Parkinson disease (PD) is a common neurodegenerative movement disorder that increases in prevalence with age. It is characterized clinically by resting tremor, rigidity, bradykinesia, and failing balance, and is due to the gradual loss of the dopaminergic neurons in the substantia nigra of the midbrain. Different factors including environmental (1-methyl-4- phenyl-1,2,3,6-tetrahydropyridine (MPTP), 6- hydroxydopamine (6-OHDA), etc.) and genetic (PINK1, DJ1 and LRRK2) have been found to cause the loss of the dopaminergic neurons in the substantia nigra. In addition, deficiency of respiratory chain complexes (complex I, II and IV) and increased levels of mtDNA deletions have been identified in PD patients.
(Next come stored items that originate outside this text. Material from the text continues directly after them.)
Record walk_inv (past : list WalkRow) (cut : ChainCuts) (m : Z) : Prop := {
  wi_nonneg : 0 ≤ m;
  wi_max : m = 0 ∨ reaches m;
  wi_upper r : r ∈ past → (r.2 = true → chain_increases entries r.1.2) → reaches (wr_lamport r) → wr_lamport r ≤ m;
  wi_mono e : at_or_above mono e = true → at_or_above cut e = true;
  wi_cut c s : cut !! c = Some s → mono !! c = Some s ∨
    ∃ h p, (h, p) ∈ entries ∧ chain_coordinate_of p = c ∧ ch_seq p = s ∧ chain_increases entries p ∧ ¬ reaches (ch_lamport p);
  wi_decided l h e : (l, h, e, true) ∈ past → chain_increases entries e → at_or_above cut e = true ∨ reaches l;
  wi_bound : m ≤ MAX_LAMPORT_ADVANCE * Z.of_nat (length past);
}.

Lemma lower_cut_at cut e e' :
  at_or_above cut e = false → at_or_above (lower_cut cut e) e' = true ↔
  at_or_above cut e' = true ∨ (chain_coordinate_of e' = chain_coordinate_of e ∧ ch_seq e ≤ ch_seq e').
Proof using Type.
  unfold at_or_above, lower_cut. intros He. destruct (decide (chain_coordinate_of e' = chain_coordinate_of e)) as [Hc|Hc].
  - rewrite Hc, lookup_insert_eq, bool_decide_eq_true. destruct (cut !! chain_coordinate_of e) as [s|]; simpl.
    + apply bool_decide_eq_false in He. split; [|intros [?%bool_decide_eq_true|[_ ?]]; lia].
      intros ?. destruct (decide (s ≤ ch_seq e')); [left; by apply bool_decide_eq_true|right; split; [done|lia]].
    + split; [|naive_solver lia]. intros ?. right. split; [done|lia].
  - rewrite lookup_insert_ne by done. naive_solver.
Qed.

Lemma reaches_value l : reaches l → value l.
Proof using Type. by destruct 1. Qed.

Lemma value_range l : value l → 0 ≤ l ≤ u64_max.
Proof using Hok. destruct Hok as (_ & _ & Hr). intros [(e & He & _ & <-)|(f & Hf & <-)]; apply Hr; auto. Qed.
All of these factors, from the environmental to the genetic and the biochemical converge on one site, namely the mitochondrion: MPTP poisons complex I of the respiratory chain, PINK1, DJ1 and LRRK2 have all been linked to mitochondrial and lastly, mutations in the catalytic subunit of the mitochondrial DNA polymerase, POLG1, are known to cause Parkinsonism. The POLG1 gene also contains a trinucleotide (CAG) repeat region and while the majority of individuals have 10 CAG repeats (10Q) this region is also unstable and both longer and shorter repeats are seen. Previous studies have highlighted an association between CAG length in POLG1 and the development of PD. This has been done in different population such as England and United states, also for Nordic population (Finland and Sweden). In most populations studied, an association has been found, but in one population (England) no association was seen. The aim of this study was, therefore, to ascertain whether the length polymorphism of the CAG tract in POLG1 was associated with PD in the Norwegian population. In order to do this we studied cohort of Norwegian patients and age-matched controls that had been collected and clinically characterized as part of the ParkVest study. We found a significant association between the non 10Q alleles (P= 0.027; OR 1.53), especially 12Q (P= 0.031; OR 2.38), and PD. In addition, meta- analysis of all available studies confirmed a highly significant association between the non 10Q alleles (P= 0.0004; OR 1.27) particularly 12Q (P= 0.0047; OR 1.55) and PD. This pooled analysis also showed significant association between 9Q and PD (P= 0.0427; OR 1.21). Our results suggest that CAG repeat polymorphism in the POLG1 can be a risk factor or marker for PD.